-- MATERIAL PROVIDED --

---*---

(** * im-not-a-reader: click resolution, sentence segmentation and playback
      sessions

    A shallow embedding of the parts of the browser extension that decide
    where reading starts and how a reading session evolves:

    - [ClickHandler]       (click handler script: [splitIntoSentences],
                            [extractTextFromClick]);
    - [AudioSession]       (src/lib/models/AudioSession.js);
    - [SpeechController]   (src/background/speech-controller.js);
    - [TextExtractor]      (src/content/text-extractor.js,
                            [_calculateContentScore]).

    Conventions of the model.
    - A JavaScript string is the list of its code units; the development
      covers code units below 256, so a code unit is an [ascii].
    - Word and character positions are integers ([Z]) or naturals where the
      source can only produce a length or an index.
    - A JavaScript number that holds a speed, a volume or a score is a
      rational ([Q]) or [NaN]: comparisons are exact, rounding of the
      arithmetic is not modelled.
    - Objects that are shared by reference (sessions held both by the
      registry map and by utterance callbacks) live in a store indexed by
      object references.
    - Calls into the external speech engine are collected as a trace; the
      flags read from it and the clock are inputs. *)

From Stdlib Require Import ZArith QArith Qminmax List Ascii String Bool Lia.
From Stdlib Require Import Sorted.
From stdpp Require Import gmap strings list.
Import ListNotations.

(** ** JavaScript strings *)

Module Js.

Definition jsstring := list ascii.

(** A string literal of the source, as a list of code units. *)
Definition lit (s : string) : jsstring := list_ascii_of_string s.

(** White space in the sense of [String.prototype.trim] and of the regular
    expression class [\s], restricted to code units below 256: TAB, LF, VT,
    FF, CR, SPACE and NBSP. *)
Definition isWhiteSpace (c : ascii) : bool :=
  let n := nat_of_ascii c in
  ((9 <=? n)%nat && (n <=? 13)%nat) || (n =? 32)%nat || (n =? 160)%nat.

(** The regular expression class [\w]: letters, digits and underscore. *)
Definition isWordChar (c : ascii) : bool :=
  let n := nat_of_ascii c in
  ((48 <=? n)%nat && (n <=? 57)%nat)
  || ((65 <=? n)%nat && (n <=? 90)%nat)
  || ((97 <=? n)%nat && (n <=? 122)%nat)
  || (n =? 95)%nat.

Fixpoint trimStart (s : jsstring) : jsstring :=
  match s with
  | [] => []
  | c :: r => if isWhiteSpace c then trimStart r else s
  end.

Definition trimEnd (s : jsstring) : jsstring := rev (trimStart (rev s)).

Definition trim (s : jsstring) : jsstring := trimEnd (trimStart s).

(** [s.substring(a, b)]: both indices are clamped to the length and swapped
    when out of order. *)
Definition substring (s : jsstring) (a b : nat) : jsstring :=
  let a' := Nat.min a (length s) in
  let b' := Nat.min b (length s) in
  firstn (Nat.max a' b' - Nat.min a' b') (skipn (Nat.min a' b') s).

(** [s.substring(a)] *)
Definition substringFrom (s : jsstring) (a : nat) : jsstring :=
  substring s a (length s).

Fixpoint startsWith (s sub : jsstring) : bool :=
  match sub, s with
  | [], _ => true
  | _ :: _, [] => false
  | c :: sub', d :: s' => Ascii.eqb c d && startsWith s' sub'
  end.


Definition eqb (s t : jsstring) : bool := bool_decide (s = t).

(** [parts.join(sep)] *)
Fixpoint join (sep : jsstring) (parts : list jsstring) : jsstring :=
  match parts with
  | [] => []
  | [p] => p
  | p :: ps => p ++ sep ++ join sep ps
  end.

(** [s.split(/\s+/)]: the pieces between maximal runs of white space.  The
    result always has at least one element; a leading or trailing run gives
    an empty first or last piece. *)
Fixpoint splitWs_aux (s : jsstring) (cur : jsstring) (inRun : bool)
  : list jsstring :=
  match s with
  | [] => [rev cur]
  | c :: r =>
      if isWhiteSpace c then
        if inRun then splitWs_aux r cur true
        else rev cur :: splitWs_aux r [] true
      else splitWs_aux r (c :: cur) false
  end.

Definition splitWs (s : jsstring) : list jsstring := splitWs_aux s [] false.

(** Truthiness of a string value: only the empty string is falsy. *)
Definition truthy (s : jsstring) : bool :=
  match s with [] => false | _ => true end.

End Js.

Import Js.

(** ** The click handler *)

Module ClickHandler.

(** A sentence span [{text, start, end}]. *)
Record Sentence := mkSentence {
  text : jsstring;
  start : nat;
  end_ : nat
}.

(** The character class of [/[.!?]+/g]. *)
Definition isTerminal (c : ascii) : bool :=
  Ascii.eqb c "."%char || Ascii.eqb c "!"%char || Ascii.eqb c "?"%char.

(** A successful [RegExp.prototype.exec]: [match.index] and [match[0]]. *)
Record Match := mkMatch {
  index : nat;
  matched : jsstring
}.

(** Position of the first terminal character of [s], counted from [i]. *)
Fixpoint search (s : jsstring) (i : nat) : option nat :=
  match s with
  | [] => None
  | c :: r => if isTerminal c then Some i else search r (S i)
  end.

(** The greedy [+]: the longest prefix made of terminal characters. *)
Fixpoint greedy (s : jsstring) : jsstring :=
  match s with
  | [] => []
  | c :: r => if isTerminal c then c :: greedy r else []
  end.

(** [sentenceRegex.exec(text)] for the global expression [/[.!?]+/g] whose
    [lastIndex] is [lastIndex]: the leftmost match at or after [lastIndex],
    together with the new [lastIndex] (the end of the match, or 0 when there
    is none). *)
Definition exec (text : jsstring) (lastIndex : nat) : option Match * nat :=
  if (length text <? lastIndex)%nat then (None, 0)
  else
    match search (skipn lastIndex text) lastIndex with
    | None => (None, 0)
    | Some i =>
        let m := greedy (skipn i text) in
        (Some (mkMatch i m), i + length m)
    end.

---*---

-- REQUIREMENT --
The whole listing is to be transcribed exactly.

-- OUTPUT OF THE TASK --
(** * im-not-a-reader: click resolution, sentence segmentation and playback
      sessions

    A shallow embedding of the parts of the browser extension that decide
    where reading starts and how a reading session evolves:

    - [ClickHandler]       (click handler script: [splitIntoSentences],
                            [extractTextFromClick]);
    - [AudioSession]       (src/lib/models/AudioSession.js);
    - [SpeechController]   (src/background/speech-controller.js);
    - [TextExtractor]      (src/content/text-extractor.js,
                            [_calculateContentScore]).

    Conventions of the model.
    - A JavaScript string is the list of its code units; the development
      covers code units below 256, so a code unit is an [ascii].
    - Word and character positions are integers ([Z]) or naturals where the
      source can only produce a length or an index.
    - A JavaScript number that holds a speed, a volume or a score is a
      rational ([Q]) or [NaN]: comparisons are exact, rounding of the
      arithmetic is not modelled.
    - Objects that are shared by reference (sessions held both by the
      registry map and by utterance callbacks) live in a store indexed by
      object references.
    - Calls into the external speech engine are collected as a trace; the
      flags read from it and the clock are inputs. *)

From Stdlib Require Import ZArith QArith Qminmax List Ascii String Bool Lia.
From Stdlib Require Import Sorted.
From stdpp Require Import gmap strings list.
Import ListNotations.

(** ** JavaScript strings *)

Module Js.

Definition jsstring := list ascii.

(** A string literal of the source, as a list of code units. *)
Definition lit (s : string) : jsstring := list_ascii_of_string s.

(** White space in the sense of [String.prototype.trim] and of the regular
    expression class [\s], restricted to code units below 256: TAB, LF, VT,
    FF, CR, SPACE and NBSP. *)
Definition isWhiteSpace (c : ascii) : bool :=
  let n := nat_of_ascii c in
  ((9 <=? n)%nat && (n <=? 13)%nat) || (n =? 32)%nat || (n =? 160)%nat.

(** The regular expression class [\w]: letters, digits and underscore. *)
Definition isWordChar (c : ascii) : bool :=
  let n := nat_of_ascii c in
  ((48 <=? n)%nat && (n <=? 57)%nat)
  || ((65 <=? n)%nat && (n <=? 90)%nat)
  || ((97 <=? n)%nat && (n <=? 122)%nat)
  || (n =? 95)%nat.

Fixpoint trimStart (s : jsstring) : jsstring :=
  match s with
  | [] => []
  | c :: r => if isWhiteSpace c then trimStart r else s
  end.

Definition trimEnd (s : jsstring) : jsstring := rev (trimStart (rev s)).

Definition trim (s : jsstring) : jsstring := trimEnd (trimStart s).

(** [s.substring(a, b)]: both indices are clamped to the length and swapped
    when out of order. *)
Definition substring (s : jsstring) (a b : nat) : jsstring :=
  let a' := Nat.min a (length s) in
  let b' := Nat.min b (length s) in
  firstn (Nat.max a' b' - Nat.min a' b') (skipn (Nat.min a' b') s).

(** [s.substring(a)] *)
Definition substringFrom (s : jsstring) (a : nat) : jsstring :=
  substring s a (length s).

Fixpoint startsWith (s sub : jsstring) : bool :=
  match sub, s with
  | [], _ => true
  | _ :: _, [] => false
  | c :: sub', d :: s' => Ascii.eqb c d && startsWith s' sub'
  end.


Definition eqb (s t : jsstring) : bool := bool_decide (s = t).

(** [parts.join(sep)] *)
Fixpoint join (sep : jsstring) (parts : list jsstring) : jsstring :=
  match parts with
  | [] => []
  | [p] => p
  | p :: ps => p ++ sep ++ join sep ps
  end.

(** [s.split(/\s+/)]: the pieces between maximal runs of white space.  The
    result always has at least one element; a leading or trailing run gives
    an empty first or last piece. *)
Fixpoint splitWs_aux (s : jsstring) (cur : jsstring) (inRun : bool)
  : list jsstring :=
  match s with
  | [] => [rev cur]
  | c :: r =>
      if isWhiteSpace c then
        if inRun then splitWs_aux r cur true
        else rev cur :: splitWs_aux r [] true
      else splitWs_aux r (c :: cur) false
  end.

Definition splitWs (s : jsstring) : list jsstring := splitWs_aux s [] false.

(** Truthiness of a string value: only the empty string is falsy. *)
Definition truthy (s : jsstring) : bool :=
  match s with [] => false | _ => true end.

End Js.

Import Js.

(** ** The click handler *)

Module ClickHandler.

(** A sentence span [{text, start, end}]. *)
Record Sentence := mkSentence {
  text : jsstring;
  start : nat;
  end_ : nat
}.

(** The character class of [/[.!?]+/g]. *)
Definition isTerminal (c : ascii) : bool :=
  Ascii.eqb c "."%char || Ascii.eqb c "!"%char || Ascii.eqb c "?"%char.

(** A successful [RegExp.prototype.exec]: [match.index] and [match[0]]. *)
Record Match := mkMatch {
  index : nat;
  matched : jsstring
}.

(** Position of the first terminal character of [s], counted from [i]. *)
Fixpoint search (s : jsstring) (i : nat) : option nat :=
  match s with
  | [] => None
  | c :: r => if isTerminal c then Some i else search r (S i)
  end.

(** The greedy [+]: the longest prefix made of terminal characters. *)
Fixpoint greedy (s : jsstring) : jsstring :=
  match s with
  | [] => []
  | c :: r => if isTerminal c then c :: greedy r else []
  end.

(** [sentenceRegex.exec(text)] for the global expression [/[.!?]+/g] whose
    [lastIndex] is [lastIndex]: the leftmost match at or after [lastIndex],
    together with the new [lastIndex] (the end of the match, or 0 when there
    is none). *)
Definition exec (text : jsstring) (lastIndex : nat) : option Match * nat :=
  if (length text <? lastIndex)%nat then (None, 0)
  else
    match search (skipn lastIndex text) lastIndex with
    | None => (None, 0)
    | Some i =>
        let m := greedy (skipn i text) in
        (Some (mkMatch i m), i + length m)
    end.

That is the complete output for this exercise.